◆ TASK INSTRUCTIONS
In the records that follow, find the line with "(** What a method"; from there, retype every line exactly through the line with "Definition drain (k", which also belongs to the answer.

Top of GIVEN DATA

(* ===== verification/Http1Decoder.v ===== *)
(** * Http1Decoder: reading a response as its bytes arrive

    [ResponseDecoder] of http-codec/src/lib.rs.  A method takes the decoder and answers it
    changed, with a value or an error: what a method changed before it failed stays changed.
    [read_chunked] is a loop over the states of the chunked coding; one turn is
    [chunk_turn], and a line of the trailers, on which the source has a loop of its own, is a
    turn.  Every turn but the last takes bytes from the buffer, so that a unit of fuel per
    byte and one more are enough; out of fuel it panics. *)

From Stdlib Require String.
From S2P Require Import Prelude Text Utf8 Bytes Http1.

Local Open Scope Z_scope.
Local Open Scope cruft_scope.

Inductive ChunkState := Size | Data (remaining : Z) | DataCrlf | Trailer.

Record ResponseDecoder := {
  buf : list Z; header_scan_start : Z; the_head : option ResponseHead; the_framing : BodyFraming;
  emitted : Z; chunks_seen : Z; chunk : ChunkState; complete : bool; closed : bool; trailers : header_list }.

Definition ResponseDecoder_new : ResponseDecoder :=
  {| buf := []; header_scan_start := 0; the_head := None; the_framing := Eof; emitted := 0; chunks_seen := 0;
     chunk := Size; complete := false; closed := false; trailers := [] |}.

Definition set_buf (b : list Z) (d : ResponseDecoder) : ResponseDecoder :=
  {| buf := b; header_scan_start := header_scan_start d; the_head := the_head d; the_framing := the_framing d;
     emitted := emitted d; chunks_seen := chunks_seen d; chunk := chunk d; complete := complete d; closed := closed d;
     trailers := trailers d |}.
Definition set_scan (s : Z) (d : ResponseDecoder) : ResponseDecoder :=
  {| buf := buf d; header_scan_start := s; the_head := the_head d; the_framing := the_framing d;
     emitted := emitted d; chunks_seen := chunks_seen d; chunk := chunk d; complete := complete d; closed := closed d;
     trailers := trailers d |}.
Definition set_head (h : ResponseHead) (f : BodyFraming) (d : ResponseDecoder) : ResponseDecoder :=
  {| buf := buf d; header_scan_start := header_scan_start d; the_head := Some h; the_framing := f;
     emitted := emitted d; chunks_seen := chunks_seen d; chunk := chunk d; complete := complete d; closed := closed d;
     trailers := trailers d |}.
Definition set_emitted (n : Z) (d : ResponseDecoder) : ResponseDecoder :=
  {| buf := buf d; header_scan_start := header_scan_start d; the_head := the_head d; the_framing := the_framing d;
     emitted := n; chunks_seen := chunks_seen d; chunk := chunk d; complete := complete d; closed := closed d;
     trailers := trailers d |}.
Definition set_chunk (seen : Z) (c : ChunkState) (d : ResponseDecoder) : ResponseDecoder :=
  {| buf := buf d; header_scan_start := header_scan_start d; the_head := the_head d; the_framing := the_framing d;
     emitted := emitted d; chunks_seen := seen; chunk := c; complete := complete d; closed := closed d;
     trailers := trailers d |}.
Definition set_complete (d : ResponseDecoder) : ResponseDecoder :=
  {| buf := buf d; header_scan_start := header_scan_start d; the_head := the_head d; the_framing := the_framing d;
     emitted := emitted d; chunks_seen := chunks_seen d; chunk := chunk d; complete := true; closed := closed d;
     trailers := trailers d |}.
Definition set_closed (d : ResponseDecoder) : ResponseDecoder :=
  {| buf := buf d; header_scan_start := header_scan_start d; the_head := the_head d; the_framing := the_framing d;
     emitted := emitted d; chunks_seen := chunks_seen d; chunk := chunk d; complete := complete d; closed := true;
     trailers := trailers d |}.
Definition set_trailers (t : header_list) (d : ResponseDecoder) : ResponseDecoder :=
  {| buf := buf d; header_scan_start := header_scan_start d; the_head := the_head d; the_framing := the_framing d;
     emitted := emitted d; chunks_seen := chunks_seen d; chunk := chunk d; complete := complete d; closed := closed d;
     trailers := t |}.

(** What a method answers: the decoder it leaves, and a value or an error. *)
Definition answered (A : Type) : Type := outcome (ResponseDecoder * result A CodecError).

Definition answered_bind {A B} (m : answered A) (k : ResponseDecoder → A → answered B) : answered B :=
  match m with
  | Ret (d, Ok a) => k d a
  | Ret (d, Err e) => Ret (d, Err e)
  | Panic => Panic
  end.

(** [e?] of an expression that leaves the decoder as it is. *)
Definition try {A} (d : ResponseDecoder) (r : fallible A CodecError) : answered A := x <-! r; Ret (d, x).

(** [self.buf.drain(..k)]: what it takes and the decoder it leaves. *)
Definition drain (k : Z) (d : ResponseDecoder) : outcome (list Z * ResponseDecoder) :=
  taken <-! slice (buf d) 0 k; rest <-! slice_from (buf d) k; Ret (taken, set_buf rest d).

Definition push (bytes : list Z) (d : ResponseDecoder) : ResponseDecoder := set_buf (buf d ++ bytes) d.

Definition close (d : ResponseDecoder) : ResponseDecoder :=
  let d := set_closed d in
  match the_head d, the_framing d, buf d with
  | Some _, Eof, [] => set_complete d
  | _, _, _ => d
  end.

Definition body_framing (h : ResponseHead) : result BodyFraming CodecError :=
  if (status h <? 200) || (status h =? 204) || (status h =? 304) then Ok Empty
  else framing <-? decode_framing (headers h); Ok (default Eof framing).

Definition no_body (f : BodyFraming) : bool :=
  match f with Empty => true | Length n => n =? 0 | _ => false end.

Definition is_empty (l : list Z) : bool := match l with [] => true | _ => false end.

Definition head `{Profile} (d : ResponseDecoder) : answered (option ResponseHead) :=
  match the_head d with
  | Some h => Ret (d, Ok (Some h))
  | None =>
      match find_header_end_from (buf d) (header_scan_start d) with
      | None =>
          answered_bind (try d (Ret (validate_header_buffer_len (saturating_sub64 (len (buf d)) 3)))) (λ d _,
          if closed d && negb (is_empty (buf d)) then Ret (d, Err Truncated)
          else Ret (set_scan (saturating_sub64 (len (buf d)) 3) d, Ok None))
      | Some stop =>
          section <-! head_bytes (buf d) stop;
          answered_bind (try d (parse_head_section section)) (λ d h,
          answered_bind (try d (Ret (body_framing h))) (λ d f,
          p <-! drain stop (set_head h f d);
          let d := p.2 in
          let d := if no_body f then set_complete d else d in
          Ret (d, Ok (Some h))))
      end
  end.

Definition framing `{Profile} (d : ResponseDecoder) : answered (option BodyFraming) :=
  answered_bind (head d) (λ d h, Ret (d, Ok (match h with None => None | Some _ => Some (the_framing d) end))).

Definition is_complete (d : ResponseDecoder) : bool := complete d.

(** One turn of the loop of [read_chunked], with the bytes read so far. *)
Definition chunk_turn `{Profile} (d : ResponseDecoder) (out : list Z) : answered (turn (list Z) (list Z)) :=
  match chunk d with
  | Size =>
      match find_window CRLF (buf d) with
      | None =>
          if closed d then Ret (d, Err (BadChunkEncoding "connection closed mid chunk-size")) else Ret (d, Ok (Answer out))
      | Some line_end =>
          line <-! slice (buf d) 0 (Z.of_nat line_end);
          answered_bind (try d (Ret (parse_chunk_size_line line))) (λ d size,
          k <-! add64 (Z.of_nat line_end) 2;
          p <-! drain k d;
          let d := p.2 in
          if size =? 0 then Ret (set_chunk (chunks_seen d) Trailer d, Ok (Next out))
          else if MAX_CHUNK_COUNT <=? chunks_seen d then Ret (d, Err (LimitExceeded "chunk count exceeds 100000"))
          else
            let d := set_chunk (chunks_seen d + 1) (chunk d) d in
            answered_bind (try d (Ret (checked_add_body_len (emitted d) size))) (λ d _,
            Ret (set_chunk (chunks_seen d) (Data size) d, Ok (Next out))))
      end
  | Data remaining =>
      if is_empty (buf d) then
        if closed d then Ret (d, Err (BadChunkEncoding "connection closed mid chunk")) else Ret (d, Ok (Answer out))
      else
        let take := Z.min remaining (len (buf d)) in
        answered_bind (try d (Ret (checked_add_body_len (emitted d) take))) (λ d _,
        p <-! drain take d;
        n <-! add64 (emitted p.2) take;
        let d := set_emitted n p.2 in
        Ret (set_chunk (chunks_seen d) (if take =? remaining then DataCrlf else Data (remaining - take)) d, Ok (Next (out ++ p.1))))
  | DataCrlf =>
      if len (buf d) <? 2 then Ret (d, Ok (Answer out))
      else
        w <-! slice (buf d) 0 2;
        if negb (bool_decide (w = CRLF)) then Ret (d, Err (BadChunkEncoding "missing chunk CRLF"))
        else p <-! drain 2 d; Ret (set_chunk (chunks_seen p.2) Size p.2, Ok (Next out))
  | Trailer =>
      match find_window CRLF (buf d) with
      | None => Ret (d, Ok (Answer out))
      | Some O => p <-! drain 2 d; Ret (set_complete p.2, Ok (Answer out))
      | Some rel =>
          k <-! add64 (Z.of_nat rel) 2;
          p <-! drain k d;
          line <-! slice p.1 0 (Z.of_nat rel);
          Ret (set_trailers (trailers p.2 ++ trailer_of line) p.2, Ok (Next out))
      end
  end.

Fixpoint read_chunked_loop `{Profile} (fuel : nat) (d : ResponseDecoder) (out : list Z) : answered (list Z) :=
  match fuel with
  | O => Panic
  | S fuel' =>
      answered_bind (chunk_turn d out) (λ d t,
      match t with Next out => read_chunked_loop fuel' d out | Answer out => Ret (d, Ok out) end)
  end.

Definition read_chunked `{Profile} (d : ResponseDecoder) : answered (list Z) := read_chunked_loop (S (length (buf d))) d [].

Definition read_body `{Profile} (d : ResponseDecoder) : answered (list Z) :=
  answered_bind (head d) (λ d h,
  match h with
  | None => Ret (d, Ok [])
  | Some _ =>
      if complete d then Ret (d, Ok [])
      else
        match the_framing d with
        | Empty => Ret (d, Ok [])
        | Length n =>
            answered_bind (try d (Ret (checked_body_len n))) (λ d _,
            want <-! sub64 n (emitted d);
            let take := Z.min want (len (buf d)) in
            p <-! drain take d;
            k <-! add64 (emitted p.2) take;
            let d := set_emitted k p.2 in
            if emitted d =? n then Ret (set_complete d, Ok p.1)
            else if closed d then Ret (d, Err ContentLengthMismatch)
            else Ret (d, Ok p.1))
        | Eof =>
            answered_bind (try d (Ret (checked_add_body_len (emitted d) (len (buf d))))) (λ d _,
            p <-! drain (len (buf d)) d;
            k <-! add64 (emitted p.2) (len p.1);
            let d := set_emitted k p.2 in
            Ret (if closed d then set_complete d else d, Ok p.1))
        | Chunked => read_chunked d
        end
  end).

Bottom of GIVEN DATA

◆ TASK OUTPUT
(** What a method answers: the decoder it leaves, and a value or an error. *)
Definition answered (A : Type) : Type := outcome (ResponseDecoder * result A CodecError).

Definition answered_bind {A B} (m : answered A) (k : ResponseDecoder → A → answered B) : answered B :=
  match m with
  | Ret (d, Ok a) => k d a
  | Ret (d, Err e) => Ret (d, Err e)
  | Panic => Panic
  end.

(** [e?] of an expression that leaves the decoder as it is. *)
Definition try {A} (d : ResponseDecoder) (r : fallible A CodecError) : answered A := x <-! r; Ret (d, x).

(** [self.buf.drain(..k)]: what it takes and the decoder it leaves. *)
Definition drain (k : Z) (d : ResponseDecoder) : outcome (list Z * ResponseDecoder) :=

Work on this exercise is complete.